[[ Exercise materials, beginning ]]

(** One round of the loop throws on a stuck reference; otherwise it pushes
    the current reference exactly when it is flagged. *)
Lemma visit_outcome unused current :
  round unused current =
    if decide (halt current) then Throws
    else Returns (if decide (flag current) then push unused current else unused).
Proof.
  destruct (decide (halt current)) as [Hhalt|Hhalt];
    [|destruct (decide (flag current)) as [Hflag|Hflag]];
    unfold flagged, stuck in *; unfold visit;
    destruct (getDirectiveMetadata _ _) as [dirMeta|];
    try (destruct (getPipeMetadata _ _) as [pipeMeta|]; [|done]).
  - destruct Hhalt as (-> & Hused & ->). by rewrite bool_decide_eq_false_2.
  - destruct Hhalt as (-> & Hused & ->). by rewrite bool_decide_eq_false_2.
  - destruct Hflag as (-> & Hused & ->). by rewrite bool_decide_eq_false_2.
  - destruct Hflag as (-> & Hused & ->). by rewrite bool_decide_eq_false_2.
  - destruct (isStandalone dirMeta); [|done].
    case_bool_decide; [done|]. simpl.
    destruct (isPotentialSharedReference current rawImports) as [[|]|];
      [done | by destruct Hflag | by destruct Hhalt].
  - destruct (pipe_isStandalone pipeMeta); [|done].
    case_bool_decide; [done|]. simpl.
    destruct (isPotentialSharedReference current rawImports) as [[|]|];
      [done | by destruct Hflag | by destruct Hhalt].
Qed.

[[ Exercise materials, end ]]

* **What you will do**
Please set down exactly the lines running from the one with "try (destruct (getPipeMetadata" to the last line of the entries above, both of them included, and no others.

* **Exercise solution**
    try (destruct (getPipeMetadata _ _) as [pipeMeta|]; [|done]).
  - destruct Hhalt as (-> & Hused & ->). by rewrite bool_decide_eq_false_2.
  - destruct Hhalt as (-> & Hused & ->). by rewrite bool_decide_eq_false_2.
  - destruct Hflag as (-> & Hused & ->). by rewrite bool_decide_eq_false_2.
  - destruct Hflag as (-> & Hused & ->). by rewrite bool_decide_eq_false_2.
  - destruct (isStandalone dirMeta); [|done].
    case_bool_decide; [done|]. simpl.
    destruct (isPotentialSharedReference current rawImports) as [[|]|];
      [done | by destruct Hflag | by destruct Hhalt].
  - destruct (pipe_isStandalone pipeMeta); [|done].
    case_bool_decide; [done|]. simpl.
    destruct (isPotentialSharedReference current rawImports) as [[|]|];
      [done | by destruct Hflag | by destruct Hhalt].
Qed.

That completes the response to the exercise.